Holocaust survivors have a significantly higher chance of being diagnosed with cancer than other people, statistics from a new Israeli study published this week illustrate.
The research, which analysed data from the last 45 years, was carried out by a research team led by Professor Siegal Sadetzki at the Gertner Institute in the Chaim Sheba Medical Center and the results were published in the prestigious ‘Cancer’ journal.
153,000 people who had survived World War II in Europe were assessed for the analysis, along with those who were incarcerated in concentration camps and death camps and those who lived in countries once occupied by the Nazis.
According to the results, 22% of the Holocaust survivors were diagnosed with various types of cancer, compared with 16% of the rest of the population. Moreover, the rate of lung cancer among the survivors was 36% higher than the rest of the population.
It could also be discerned from the analisis that survivors had a 12% higher chance of suffering colon and rectal cancer than people who did not pass through the Nazi killing machine.

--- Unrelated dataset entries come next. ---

Lemma item_unpack (o l f : Z) :
  item_offset (ItemId_new o l f) = Z.land o 0x7FFF /\
  item_length (ItemId_new o l f) = Z.land l 0x3FFF /\
  item_flags (ItemId_new o l f) = Z.land f 0x03.
Proof.
  unfold item_offset, item_length, item_flags.
  change 0x7FFF with (Z.ones 15). change 0x3FFF with (Z.ones 14). change 0x03 with (Z.ones 2).
  split_and!; apply Z.bits_inj'; intros n Hn;
    rewrite ?Z.land_spec, ?Z.shiftr_spec, item_bits, !Z.testbit_ones by lia;
    rewrite ?Z.add_simpl_r;
    bit_cases.
Qed.

Lemma item_new_range (o l f : Z) : 0 <= ItemId_new o l f < 256 ^ Z.of_nat 4.
Proof.
  change (256 ^ Z.of_nat 4) with (2 ^ 32).
  assert (ItemId_new o l f = ItemId_new o l f mod 2 ^ 32) as ->; [|apply Z.mod_pos_bound; lia].
  rewrite <- Z.land_ones by lia. apply Z.bits_inj'. intros n Hn.
  rewrite Z.land_spec, Z.testbit_ones, item_bits by lia.
  bit_cases.
Qed.

Lemma land_small v k : 0 <= k -> 0 <= v < 2 ^ k -> Z.land v (Z.ones k) = v.
Proof. intros. rewrite Z.land_ones by done. by apply Z.mod_small. Qed.

Lemma item_roundtrip (o l f : Z) :
  0 <= o < 2 ^ 15 -> 0 <= l < 2 ^ 14 -> 0 <= f < 4 ->
  item_offset (ItemId_new o l f) = o /\ item_length (ItemId_new o l f) = l /\
  item_flags (ItemId_new o l f) = f.
Proof.
  intros Ho Hl Hf. destruct (item_unpack o l f) as (-> & -> & ->).
  split_and!; [apply (land_small o 15)|apply (land_small l 14)|apply (land_small f 2)]; lia.
Qed.

Lemma item_parts_bound it :
  0 <= item_offset it < 2 ^ 15 /\ 0 <= item_length it < 2 ^ 14 /\ 0 <= item_flags it < 4.
Proof.
  unfold item_offset, item_length, item_flags.
  change 0x7FFF with (Z.ones 15). change 0x3FFF with (Z.ones 14). change 0x03 with (Z.ones 2).
  rewrite !Z.land_ones by lia. split_and!; apply Z.mod_pos_bound; lia.
Qed.

(** ** The slot table of a page *)

Definition items (d : Page) : list Z :=
  (fun i => field d (item_pos i) 4) <$> slots d.

Definition header (d : Page) : list Z * (Z * Z * Z * Z * Z) :=
  (slice d 0 8, (lower d, upper d, page_lsn d, item_count d, flags d)).

Inductive Slot : Type := Unused | Live (bs : list Z) | Dead | Redirect.

#[global] Instance Slot_eq_dec : EqDecision Slot.
Proof. solve_decision. Defined.

Definition slot_val (d : Page) (it : Z) : Slot :=
  if is_normal it then Live (slice d (item_offset it) (item_length it))
  else if is_dead it then Dead
  else if is_unused it then Unused
  else Redirect.

Definition table (d : Page) : list Slot := slot_val d <$> items d.

(** The bytes of the tuple area a line pointer accounts for. *)
Definition item_size (it : Z) : Z := if is_unused it then 0 else item_length it.

Definition used (its : list Z) : Z := foldr (fun it s => item_size it + s) 0 its.

Definition item_ok (up it : Z) : Prop :=
  item_flags it <= 2 /\
  (is_unused it = false -> up <= item_offset it /\ item_offset it + item_length it <= PAGE_SIZE).

(** The invariant of an initialised page: the line pointer array ends at [lower],
    the tuples lie in [upper .. PAGE_SIZE] and fill it. *)
Record page_wf (d : Page) : Prop := {
  wf_len : page_len d;
  wf_bytes : Forall byte d;
  wf_magic : slice d 0 8 = HEAP_PAGE_MAGIC;
  wf_lower : lower d = item_pos (item_count d);
  wf_order : lower d <= upper d <= PAGE_SIZE;
  wf_items : Forall (item_ok (upper d)) (items d);
  wf_used : used (items d) = PAGE_SIZE - upper d
}.

Ltac consts := unfold item_pos, PAGE_SIZE, PAGE_HEADER_SIZE, ITEM_ID_SIZE, MAX_TUPLE_SIZE in *.

Lemma items_lookup d i :
  items d !! i =
    if decide (Z.of_nat i < item_count d) then Some (field d (item_pos (Z.of_nat i)) 4) else None.
Proof.
  unfold items, slots. rewrite list_lookup_fmap. case_decide as Hi.
  - rewrite lookup_seqZ_lt by lia. simpl. by rewrite Z.add_0_l.
  - by rewrite lookup_seqZ_ge by lia.
Qed.

Lemma length_items d : length (items d) = Z.to_nat (item_count d).
Proof. unfold items, slots. by rewrite length_fmap, length_seqZ. Qed.

(** Writes past the header leave it alone. *)
Lemma header_put d off bs :
  page_len d -> 28 <= off -> off + Z.of_nat (length bs) <= PAGE_SIZE ->
  header (put d off bs) = header d.
Proof.
  intros. unfold header, lower, upper, page_lsn, item_count, flags.
  rewrite slice_put_other, !field_put_other by (consts; done || lia). done.
Qed.

Lemma item_count_header d d' : header d' = header d -> item_count d' = item_count d.
Proof. unfold header. congruence. Qed.

(** Writes in the tuple area leave the line pointers alone. *)
Lemma items_put_tuple d off bs :
  page_len d -> 0 <= item_count d -> item_pos (item_count d) <= off ->
  off + Z.of_nat (length bs) <= PAGE_SIZE -> items (put d off bs) = items d.
Proof.
  intros Hlen Hc Ho Hl. apply list_eq. intros i. rewrite !items_lookup.
  assert (item_count (put d off bs) = item_count d) as ->.
  { apply item_count_header, header_put; consts; done || lia. }
  case_decide; [|done]. f_equal. apply field_put_other; consts; done || lia.
Qed.

Lemma items_put_item d i it :
  page_len d -> 0 <= i -> item_pos i + 4 <= PAGE_SIZE -> 0 <= it < 256 ^ Z.of_nat 4 ->
  items (put d (item_pos i) (le_bytes 4 it)) = <[Z.to_nat i := it]> (items d).
Proof.
  intros Hlen Hi Hp Hit. apply list_eq. intros j. rewrite list_lookup_insert, !items_lookup.
  assert (item_count (put d (item_pos i) (le_bytes 4 it)) = item_count d) as ->.
  { apply item_count_header, header_put; rewrite ?length_le_bytes; consts; done || lia. }
  rewrite length_items.
  destruct (decide (Z.to_nat i = j)) as [<-|Hne].
  - rewrite Z2Nat.id by done.
    case_decide; [rewrite decide_True by lia|by rewrite decide_False by lia].
    f_equal. apply (field_put_same d (item_pos i) 4); consts; done || lia.
  - rewrite (decide_False (P := _ /\ _)) by tauto. case_decide; [|done]. f_equal.
    apply field_put_other; rewrite ?length_le_bytes; consts; done || lia.
Qed.

(** Header writes leave the line pointers alone, unless they move the count. *)
Lemma items_put_header d off bs :
  page_len d -> 0 <= off -> off + Z.of_nat (length bs) <= 32 ->
  item_count (put d off bs) = item_count d -> items (put d off bs) = items d.
Proof.
  intros Hlen Ho Hl Hc. apply list_eq. intros i. rewrite !items_lookup, Hc.
  case_decide; [|done]. f_equal. apply field_put_other; consts; done || lia.
Qed.
(** [C29] The clock sweep, on any ring reached from an empty one by accesses,
    insertions, removals and earlier sweeps, and with any answers of the pin
    callback: it returns without a panic, moves no page, never raises a counter, and a
    victim it returns is an occupied slot the callback called unpinned, whose counter
    is zero.  When the pin answers do not change during the sweep, it returns no
    victim exactly if every occupied slot is pinned: the iteration bound of six rounds
    never gives up on an evictable page. *)
Theorem find_victim_spec (cap : Z) (c : ClockSweep) (is_pinned : nat -> Z -> bool) :
  rtc clock_op (new cap) c ->
  exists r c', find_victim is_pinned c = Some (r, c') /\ swept c c' /\
    (forall slot, r = Some slot ->
       0 <= slot < capacity c /\ is_Some (page_id_at c slot) /\
       (exists k, is_pinned k slot = false) /\
       exists e, entries c' !! Z.to_nat slot = Some e /\ usage_count e = 0) /\
    ((forall k k' slot, is_pinned k slot = is_pinned k' slot) ->
       r = None <->
       forall slot, 0 <= slot < capacity c -> is_Some (page_id_at c slot) -> is_pinned 0%nat slot = true).
Proof.
  intros Hr. apply clock_reachable_wf in Hr as Hwf.
  destruct (find_victim_facts c is_pinned Hwf) as (r & c' & Hrun & _ & Hsw & Hv & Hn).
  exists r, c'. split_and!; done.
Qed.

(** Three frames: one pinned, one often used, one empty. *)
Definition sample_clock : ClockSweep :=
  access (access (insert (insert (new 3) 0 {| relation_id := 1; page_number := 7 |})
    1 {| relation_id := 1; page_number := 8 |}) 1) 1.

Lemma find_victim_spec_witness :
  exists r c', find_victim (fun _ slot => slot =? 0) sample_clock = Some (r, c') /\ r <> None.
Proof.
  destruct (find_victim_spec 3 sample_clock (fun _ slot => slot =? 0)) as (r & c' & Hrun & _ & _ & Hn).
  - unfold sample_clock. eapply rtc_l; [apply (op_insert _ 0); lia|].
    eapply rtc_l; [apply (op_insert _ 1); lia|]. eapply rtc_l; [apply (op_access _ 1); lia|].
    eapply rtc_l; [apply (op_access _ 1); lia|]. apply rtc_refl.
  - exists r, c'. split; [exact Hrun|]. intros Hr.
    assert (H1 : (1 =? 0) = true); [|discriminate H1].
    apply (proj1 (Hn (fun _ _ _ => eq_refl)) Hr 1); [vm_compute; split; (discriminate || reflexivity)|].
    vm_compute. eexists. reflexivity.
Defined.
Lemma pool_step_inv s s' : pool_step s s' -> sys_inv s -> sys_inv s'.
Proof.
  intros Hstep (M & I & HM). unfold sys_inv.
  destruct Hstep as [b gs L D p slot b' Hfew Hal Hrun|b gs L D p e b' Hfew Hal Hrun|b gs L D rel slot f b' Hroom Hrun Hf
    |b gs L D rel e b' Hroom Hrun|b gs L D slot p d b' Hg Hpd Hrun|b gs1 gs2 L D slot p b' Hrun|b gs L D p r b' Hrun
    |b gs L D limit r b' Hrun|b gs L D r b' Hrun|b gs L D rel b' Hrun|b gs L D rel e b' Hrun|b gs L D rel r b' Hrun
    |b gs L D rel nums|b gs L D];
    cbn [pool guards logical doubt] in *.
  - exists M. split; [|done]. destruct (fetch_page_step b gs M p I Hfew Hal) as (r & b1 & Hr & Hok & _). simplify_eq. apply Hok.
  - exists M. split; [|done]. destruct (fetch_page_step b gs M p I Hfew Hal) as (r & b1 & Hr & Hok & _). by simplify_eq.
  - exists M. destruct (new_page_step b gs M rel I Hroom) as (r & b1 & Hr & Hok). simplify_eq.
    destruct Hok as (p & _ & HMp & _ & I' & f' & Hf' & Hpf & _). assert (f' = f) as -> by congruence. rewrite Hpf.
    split; [done|]. intros q. unfold upd. case_decide as E; [by subst q|apply HM].
  - exists M. split; [|done]. destruct (new_page_step b gs M rel I Hroom) as (r & b1 & Hr & Hok). by simplify_eq.
  - exists (upd M p (Some d)). destruct (guard_write_step b gs M slot p d I Hg Hpd) as (b1 & Hr & I'). simplify_eq.
    split; [done|]. intros q. unfold upd. case_decide; [done|apply HM].
  - exists M. split; [|done]. destruct (drop_guard_step b gs1 gs2 M slot p I) as (b1 & Hr & I'). by simplify_eq.
  - exists M. split; [|done]. unfold flush_page in Hrun. destruct (flush_one_step b gs M p I) as (r1 & b1 & Hr & I' & _).
    rewrite Hr in Hrun. by simplify_eq/=.
  - exists M. split; [|done]. unfold flush_some in Hrun. case_match; [by simplify_eq|].
    destruct (flush_loop_step (fun n => limit <=? n) (table_keys b) 0 b gs M I) as (r1 & b1 & Hr & I' & _).
    by simplify_eq.
  - exists M. split; [|done]. destruct (flush_all_and_sync_step b gs M I) as (r1 & b1 & Hr & I' & _). by simplify_eq.
  - destruct (reset_served b gs M rel (Ok tt) b' I Hrun) as (M' & I' & Hsame & Hnone). exists M'. split; [done|].
    intros q. destruct (Z.eqb_spec (relation_id q) rel) as [E|E]; [intros _; by rewrite Hnone|].
    intros Hd. rewrite Hsame by auto. by apply HM.
  - destruct (reset_served b gs M rel (Err e) b' I Hrun) as (M' & I' & Hsame & _). exists M'. split; [done|].
    intros q [Hd Hq]%orb_false_iff. rewrite Hsame; [by apply HM| |by left].
    apply andb_false_iff in Hq as [Hq|Hq]; [left; lia|right; by apply negb_false_iff].
  - exists M. split; [|done]. by eapply snapshot_inv.
  - exists M. split; [|done]. by apply clear_modified_inv.
  - by exists M.
Qed.
Lemma set_page_count_is d m c :
  meta_is d m -> in_u64 c ->
  exists d', write_u64 META_PAGE_COUNT_OFFSET c d = (Ok tt, d') /\
    meta_is d' {| meta_root := meta_root m; meta_height := meta_height m; meta_count := c; meta_head := meta_head m |}.
Proof.
  intros (Hd & Hm & H1 & H2 & H3 & H4) Hc.
  destruct (write_u64_spec META_PAGE_COUNT_OFFSET c d) as (d1 & E1 & L1 & F1 & S1); [done..|].
  exists d1. split; [done|]. unfold meta_is, field in *. cbn [meta_root meta_height meta_count meta_head].
  by rewrite !(S1 0 8), !(S1 META_ROOT_OFFSET 8), !(S1 META_HEIGHT_OFFSET 4), !(S1 META_FREE_LIST_OFFSET 8)
    by (btree_consts; lia).
Qed.

Lemma set_free_list_head_is d m x :
  meta_is d m -> in_u64 x ->
  exists d', write_u64 META_FREE_LIST_OFFSET x d = (Ok tt, d') /\
    meta_is d' {| meta_root := meta_root m; meta_height := meta_height m; meta_count := meta_count m; meta_head := x |}.
Proof.
  intros (Hd & Hm & H1 & H2 & H3 & H4) Hc.
  destruct (write_u64_spec META_FREE_LIST_OFFSET x d) as (d1 & E1 & L1 & F1 & S1); [done..|].
  exists d1. split; [done|]. unfold meta_is, field in *. cbn [meta_root meta_height meta_count meta_head].
  by rewrite !(S1 0 8), !(S1 META_ROOT_OFFSET 8), !(S1 META_HEIGHT_OFFSET 4), !(S1 META_PAGE_COUNT_OFFSET 8)
    by (btree_consts; lia).
Qed.

#[global] Arguments write_leaf_entries : simpl never.
#[global] Arguments write_internal_entries : simpl never.
#[global] Arguments init_page : simpl never.
#[global] Arguments page_is : simpl never.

Professor Sadetzki and her fellow researchers Professor Laurence S. Freedman and Angela Chetrit determined, based on the findings, that the increased cancer morbidity rates among Holocaust survivors can be attributed to the traumatic and extreme conditions they were forced to endure when Europe fell under the yoke of Nazi rule.
These included extreme circumstances included hunger, physical and mental abuse, crowded living conditions, lack of sanitation, infectious diseases and mental stress in the death camps and a state of permanent fear among those who lived in countries conquered and ruled by Hitler’s armies.
The study does not address the question of why lung, colon and rectal cancer are the most common forms of the disease among survivors.
Notably, the researchers did deduce from the data that women who experienced the death camps and concentration camps were no more prone to breast or ovarian cancer than other women.
The researchers also noted that the disease only developed years after their traumatic experiences among many of the survivors.
“We know that also among people who smoke at a young age, in many cases the cancer can begin at a later age. This can also be said for people who were exposed to radiation—the cancer manifests itself in the advanced stages of life,” said Professor Sadetzki.
“Exposing people to harsh conditions happened during the Second World War and the treatment for Holocaust survivors who experienced it continues to this day.”
Finally, the hypothesis is further underpinned when considering the fact that people who have experienced horrors in their lives similar to those who suffered in the Holocaust—prisoners of forced labor camps, for instance—have a higher chance of being diagnosed with cancer.